WORK REQUIRED
Entries follow. Return each line that contains the word "Inductive".

------------------------

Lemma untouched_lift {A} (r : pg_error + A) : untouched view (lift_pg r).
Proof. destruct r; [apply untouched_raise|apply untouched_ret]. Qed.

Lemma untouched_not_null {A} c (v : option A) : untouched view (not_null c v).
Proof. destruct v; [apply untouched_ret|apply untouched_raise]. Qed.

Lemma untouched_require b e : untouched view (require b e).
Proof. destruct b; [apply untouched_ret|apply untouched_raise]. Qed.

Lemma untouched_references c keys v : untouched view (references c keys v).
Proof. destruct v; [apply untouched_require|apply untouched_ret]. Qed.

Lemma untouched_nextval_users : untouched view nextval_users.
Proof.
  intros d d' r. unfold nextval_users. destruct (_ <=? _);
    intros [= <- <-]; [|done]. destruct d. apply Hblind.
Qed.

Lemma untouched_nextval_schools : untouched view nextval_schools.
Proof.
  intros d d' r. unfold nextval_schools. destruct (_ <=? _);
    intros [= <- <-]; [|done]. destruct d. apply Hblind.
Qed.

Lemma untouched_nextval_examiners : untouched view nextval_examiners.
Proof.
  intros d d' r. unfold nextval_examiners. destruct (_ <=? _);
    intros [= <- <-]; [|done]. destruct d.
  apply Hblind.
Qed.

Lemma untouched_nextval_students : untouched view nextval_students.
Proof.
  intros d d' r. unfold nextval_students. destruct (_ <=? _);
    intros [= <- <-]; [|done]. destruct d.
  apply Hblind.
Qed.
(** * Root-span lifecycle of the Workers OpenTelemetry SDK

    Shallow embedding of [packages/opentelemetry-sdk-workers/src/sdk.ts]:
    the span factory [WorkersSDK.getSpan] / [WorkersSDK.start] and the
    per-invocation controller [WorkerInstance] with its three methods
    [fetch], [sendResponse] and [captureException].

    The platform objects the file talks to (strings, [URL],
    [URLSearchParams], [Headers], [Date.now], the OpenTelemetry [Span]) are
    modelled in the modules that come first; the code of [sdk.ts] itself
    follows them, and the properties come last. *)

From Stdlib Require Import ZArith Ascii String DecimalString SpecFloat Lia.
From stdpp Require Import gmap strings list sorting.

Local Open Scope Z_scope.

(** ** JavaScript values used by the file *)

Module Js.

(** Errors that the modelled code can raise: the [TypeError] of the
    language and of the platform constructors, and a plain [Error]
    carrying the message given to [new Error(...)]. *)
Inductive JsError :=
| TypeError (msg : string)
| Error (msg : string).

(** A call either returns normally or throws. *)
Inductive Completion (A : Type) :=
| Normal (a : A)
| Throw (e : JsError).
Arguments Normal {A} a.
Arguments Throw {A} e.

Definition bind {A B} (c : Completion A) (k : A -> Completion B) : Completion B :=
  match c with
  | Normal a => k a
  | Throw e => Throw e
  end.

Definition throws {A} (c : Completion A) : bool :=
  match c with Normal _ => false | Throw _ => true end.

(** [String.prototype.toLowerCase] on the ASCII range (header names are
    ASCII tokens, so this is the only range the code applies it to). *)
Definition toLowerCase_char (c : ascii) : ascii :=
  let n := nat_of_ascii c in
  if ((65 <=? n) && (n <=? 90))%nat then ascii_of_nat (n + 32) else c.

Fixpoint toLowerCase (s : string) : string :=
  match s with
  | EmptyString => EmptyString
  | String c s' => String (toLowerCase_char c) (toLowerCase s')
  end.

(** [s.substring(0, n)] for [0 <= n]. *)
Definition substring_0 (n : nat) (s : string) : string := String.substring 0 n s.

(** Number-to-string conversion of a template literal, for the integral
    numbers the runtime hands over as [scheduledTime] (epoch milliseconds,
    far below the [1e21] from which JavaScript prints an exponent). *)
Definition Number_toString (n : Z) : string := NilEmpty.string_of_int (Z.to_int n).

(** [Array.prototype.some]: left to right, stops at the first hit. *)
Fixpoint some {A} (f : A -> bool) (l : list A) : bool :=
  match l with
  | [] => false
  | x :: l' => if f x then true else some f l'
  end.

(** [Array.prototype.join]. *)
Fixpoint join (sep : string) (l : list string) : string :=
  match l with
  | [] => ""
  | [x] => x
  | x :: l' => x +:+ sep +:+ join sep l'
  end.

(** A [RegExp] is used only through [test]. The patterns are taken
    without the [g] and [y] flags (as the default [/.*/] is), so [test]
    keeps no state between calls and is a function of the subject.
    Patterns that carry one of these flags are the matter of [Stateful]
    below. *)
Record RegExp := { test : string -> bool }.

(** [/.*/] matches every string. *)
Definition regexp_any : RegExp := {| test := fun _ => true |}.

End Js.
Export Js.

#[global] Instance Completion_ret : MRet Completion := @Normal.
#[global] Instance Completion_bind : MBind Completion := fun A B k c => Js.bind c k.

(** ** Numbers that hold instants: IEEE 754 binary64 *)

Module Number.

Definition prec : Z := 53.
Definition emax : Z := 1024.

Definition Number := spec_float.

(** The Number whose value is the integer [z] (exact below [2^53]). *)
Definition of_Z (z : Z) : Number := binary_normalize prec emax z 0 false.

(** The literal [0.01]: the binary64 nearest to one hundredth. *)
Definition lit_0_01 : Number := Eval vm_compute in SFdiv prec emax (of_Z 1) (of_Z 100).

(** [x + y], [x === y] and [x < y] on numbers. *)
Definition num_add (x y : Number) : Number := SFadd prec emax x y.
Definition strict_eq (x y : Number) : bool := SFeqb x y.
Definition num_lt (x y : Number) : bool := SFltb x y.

------------------------

RESPONSE TO THE EXERCISE
Inductive JsError :=
Inductive Completion (A : Type) :=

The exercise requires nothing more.